Mission of the Research Center is to conduct highly innovative, interdisciplinary research in the fields of chemistry and related areas, focusing on chemical structure and reactivity relationships.

The main task of the center is the advancement of fundamental knowledge on
- chemistry of biosciences, with emphasis on drug design based on revealing the role of biomolecules in physiological processes, and synthesis of biomaterials,
- chemistry of nanosciences, aiming at the study of new catalysts, surface coatings, interfacial phenomena, nanoparticles, microporous and mesoporous materials, new polymeric materials, ceramics, and composites,
- chemistry of the environment, study of the processes of green chemistry.

Activity of the Research Center covers applied researches and development in various fields of chemistry, and chemical and pharmaceutical industry in order to introduce scientific results into the practice. It undertakes contract research works and analytical measurements for industrial partners and governmental laboratories.

The Center exploits the multidisciplinary character of the researches conducted and brings together scientists with different backgrounds.
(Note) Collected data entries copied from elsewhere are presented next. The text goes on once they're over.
Lemma sorted_head_ge year rs : StronglySorted (fun r p => year_from r <= year_from p) rs ->
  (forall r, head rs = Some r -> year <= year_from r) -> Forall (fun r => year <= year_from r) rs.
Proof.
  intros Hs Hh. destruct rs as [|r rs]; [constructor|]. inversion Hs as [|? ? _ Hr]; subst. specialize (Hh r eq_refl).
  constructor; [done|]. eapply list.Forall_impl; [exact Hr|]. cbn. lia.
Qed.

Lemma active_split year used rest : Forall (fun r => year_from r < year) used -> Forall (fun r => year <= year_from r) rest ->
  filter (fun r => active year r = true) (used ++ rest) = staying year (used ++ filter (fun r => year_from r = year) rest).
Proof.
  intros Hu Hr. unfold staying. rewrite !filter_app. f_equal.
  - induction Hu as [|x l Hx _ IH]; [done|]. rewrite !filter_cons, IH. unfold active. rewrite (proj2 (Z.leb_le _ _)) by lia. done.
  - rewrite list_filter_filter. induction Hr as [|x l Hx _ IH]; [done|]. rewrite !filter_cons, IH. unfold active.
    destruct (Z.leb_spec (year_from x) year); cbn [andb].
    + destruct (decide (stays year x = true)).
      * rewrite decide_True by (split; [done|lia]). done.
      * rewrite decide_False by tauto. done.
    + rewrite !decide_False; [done|by intros [_ ?]; lia|done].
Qed.

Lemma fill_ok rs year last0 dst0 : rules_ok rs ->
  exists l m d, ruleset_fill_with_year rs year last0 dst0 = Some (l, m, d) /\
    l ≡ₚ filter (fun r => active year r = true) rs /\ StronglySorted before l /\
    ((latest_before year rs m /\ (0 < save m -> d = m)) \/ (Forall (fun r => year <= year_from r) rs /\ m = last0 /\ d = dst0)).
Proof.
  intros [Hok Hsort Hfit]. unfold ruleset_fill_with_year.
  destruct (fill_before_ok year last0 dst0 rs [] [] last0 dst0) as (used & rest & l & m & d & -> & -> & Hf & Hh & Hfit');
    [by split; auto; left|done..|]. cbn [app mbind option_bind] in *. destruct Hf as [Hb Hset Hlok Hls Hlast].
  pose proof (sorted_head_ge year rest (StronglySorted_app_1_r _ _ _ Hsort) Hh) as Hge.
  change (ruleset_remove_stale l year) with (staying year l).
  destruct (fill_current_ok year rest used (staying year l)) as (l2 & -> & Hs2 & Hp2).
  { apply Hset. eapply list.Forall_impl; [exact Hb|]. cbn. lia. }
  { by apply StronglySorted_filter. } { done. } { done. } { done. } { by eapply StronglySorted_app_1_r. }
  exists l2, m, d. split; [done|]. rewrite active_split by done. split; [done|]. split; [done|].
  destruct Hlast as [(-> & -> & ->)|[(Hm & Hmy & Hmax) Hd]]; [by right|left]. split; [|done].
  split; [apply elem_of_app; by left|]. split; [done|]. intros r [Hr|Hr]%elem_of_app Hry; [by apply Hmax|].
  rewrite list.Forall_forall in Hge. specialize (Hge r Hr). cbn in Hge. lia.
Qed.

(** For rules that are sorted by their first year and of which fewer than eight are in force whenever
    another one starts, [ruleset_fill_with_year] does not fail an assertion; the set it fills consists of the
    rules of the year in the order of their days, and the rule it stores is the one that took effect last before
    the year, or remains what it was if there is none; if that rule saves daylight it is also the last such
    rule. *)
Theorem ruleset_of_year (rs : list lc_timezone_rule) (year : Z) (last0 dst0 : lc_timezone_rule) (Hrs : rules_ok rs) :
  exists l m d, ruleset_fill_with_year rs year last0 dst0 = Some (l, m, d) /\
    l ≡ₚ filter (fun r => active year r = true) rs /\ StronglySorted before l /\
    ((latest_before year rs m /\ (0 < save m -> d = m)) \/ (Forall (fun r => year <= year_from r) rs /\ m = last0 /\ d = dst0)).
Proof. by apply fill_ok. Qed.

(** ** A rule and a broken-down time *)

(** The day on which a rule takes effect in a year, counted from the Epoch: the given day
    of the month, or the first given weekday from then on; and the second on the clock. *)
Definition month_start (year mon : Z) : Z := default 0 (get_months_cumulative year !! Z.to_nat mon).
Definition month_length (year mon : Z) : Z := default 0 (get_months year !! Z.to_nat mon).

Definition rule_delta (r : lc_timezone_rule) (year : Z) : Z :=
  if weekday r =? 7 then 0 else (weekday r - (year_day year + month_start year (month r) + monthday r - 1 + 4)) mod 7.

Definition rule_time (r : lc_timezone_rule) (year : Z) : Z :=
  (year_day year + month_start year (month r) + monthday r - 1 + rule_delta r year) * 86400 + minute r * 60.

(** The day is in the month. *)
Definition in_month (r : lc_timezone_rule) (year : Z) : Prop := monthday r + rule_delta r year <= month_length year (month r).

(** The seconds of a broken-down time since the Epoch. *)
Definition clock (t : tm) : Z :=
  (year_day (tm_year t) + tm_yday t) * 86400 + tm_hour t * 3600 + tm_min t * 60 + tm_sec t.

Lemma month_steps year : forall mon, 0 <= mon < 12 ->
  get_months year !! Z.to_nat mon = Some (month_length year mon) /\ 28 <= month_length year mon <= 31 /\
  get_months_cumulative year !! Z.to_nat mon = Some (month_start year mon) /\
  month_start year (mon + 1) = month_start year mon + month_length year mon.
Proof.
  intros mon Hmon. unfold month_start, month_length, get_months, get_months_cumulative.
  assert (H : mon = 0 \/ mon = 1 \/ mon = 2 \/ mon = 3 \/ mon = 4 \/ mon = 5 \/ mon = 6 \/ mon = 7 \/ mon = 8 \/ mon = 9 \/ mon = 10 \/ mon = 11) by lia.
  destruct (is_leap year); repeat destruct H as [->|H]; subst; split_and!; reflexivity || (vm_compute; congruence).
Qed.

Lemma months_total year : month_start year 12 = get_ydays year.
Proof. unfold month_start, get_months_cumulative, get_ydays. by destruct (is_leap year). Qed.

Lemma month_start_mono year m m' : 0 <= m <= m' -> m' <= 12 -> month_start year m <= month_start year m'.
Proof.
  intros Hm. pattern m'. apply (Zlt_lower_bound_ind _ m); [|lia]. intros x IH Hx Hx12.
  destruct (Z.eq_dec x m) as [->|Hne]; [lia|]. specialize (IH (x - 1) ltac:(lia) ltac:(lia)).
  destruct (month_steps year (x - 1)) as (_ & Hl & _ & E); [lia|]. replace (x - 1 + 1) with x in E by lia. lia.
Qed.

(** A rule whose day is in its month, seen from a day of some month. *)
Lemma rule_time_month r year : rule_ok r -> in_month r year ->
  (year_day year + month_start year (month r)) * 86400 <= rule_time r year <= (year_day year + month_start year (month r + 1)) * 86400.
Proof.
  intros [] Hm. unfold in_month in Hm. destruct (month_steps year (month r)) as (_ & _ & _ & E); [lia|]. rewrite E. unfold rule_time.
  assert (0 <= rule_delta r year < 7) by (unfold rule_delta; destruct (weekday r =? 7); lia). lia.
Qed.

(** The comparison, once the day is in a month: [md] is the day of month [mon], [wd] its
    weekday up to multiples of seven. *)
Lemma compare_ok r year mon md wd seconds : rule_ok r -> in_month r year -> 0 <= mon <= 12 ->
  (mon < 12 -> 1 <= md <= month_length year mon) -> 1 <= md -> 0 <= seconds < 86400 ->
  (wd - (year_day year + month_start year mon + md - 1 + 4)) mod 7 = 0 ->
  (if negb (month r =? mon) then mon <? month r
   else
     let delta :=
       if negb (weekday r =? 7) then
         let delta := Z.rem (weekday r - wd + md - monthday r) 7 in if delta <? 0 then delta + 7 else delta
       else 0 in
     md * 86400 + seconds <? (monthday r + delta) * 86400 + minute r * 60) =
  ((year_day year + month_start year mon + md - 1) * 86400 + seconds <? rule_time r year).
Proof.
  intros Hr Hin Hmon Hmd Hmd1 Hs Hwd. pose proof (rule_time_month r year Hr Hin) as Ht. pose proof (ro_month r Hr) as Hrm.
  destruct (Z.eqb_spec (month r) mon) as [E|E]; cbn [negb].
  - assert (Hd : (if negb (weekday r =? 7) then
      let delta := Z.rem (weekday r - wd + md - monthday r) 7 in if delta <? 0 then delta + 7 else delta else 0) = rule_delta r year).
    { unfold rule_delta. rewrite E. destruct (weekday r =? 7); cbn [negb]; [done|]. cbv zeta.
      destruct (Z.ltb_spec (Z.rem (weekday r - wd + md - monthday r) 7) 0); lia. }
    cbv zeta in Hd |- *. rewrite Hd. unfold rule_time. rewrite E. apply eq_true_iff_eq. rewrite !Z.ltb_lt. lia.
  - apply eq_true_iff_eq. rewrite !Z.ltb_lt. split; intros H.
    + pose proof (month_start_mono year (mon + 1) (month r) ltac:(lia) ltac:(lia)) as Hms.
      destruct (month_steps year mon) as (_ & _ & _ & Es); [lia|]. specialize (Hmd ltac:(lia)). lia.
    + assert (~ month r < mon); [|lia]. intros Hlt.
      pose proof (month_start_mono year (month r + 1) mon ltac:(lia) ltac:(lia)) as Hms. lia.
Qed.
Beyond research, the institute is
- involved in higher education (both at gradual and post-gradual levels),
- provides expertise and services to national authorities and other customers
- performs targeted R&D projects.etc.

== Structure ==

- Institute of Biomolecular Chemistry,
- Institute of Nanochemistry and Catalysis,
- Institute of Material and Environmental Chemistry,
- Institute of Structural Chemistry.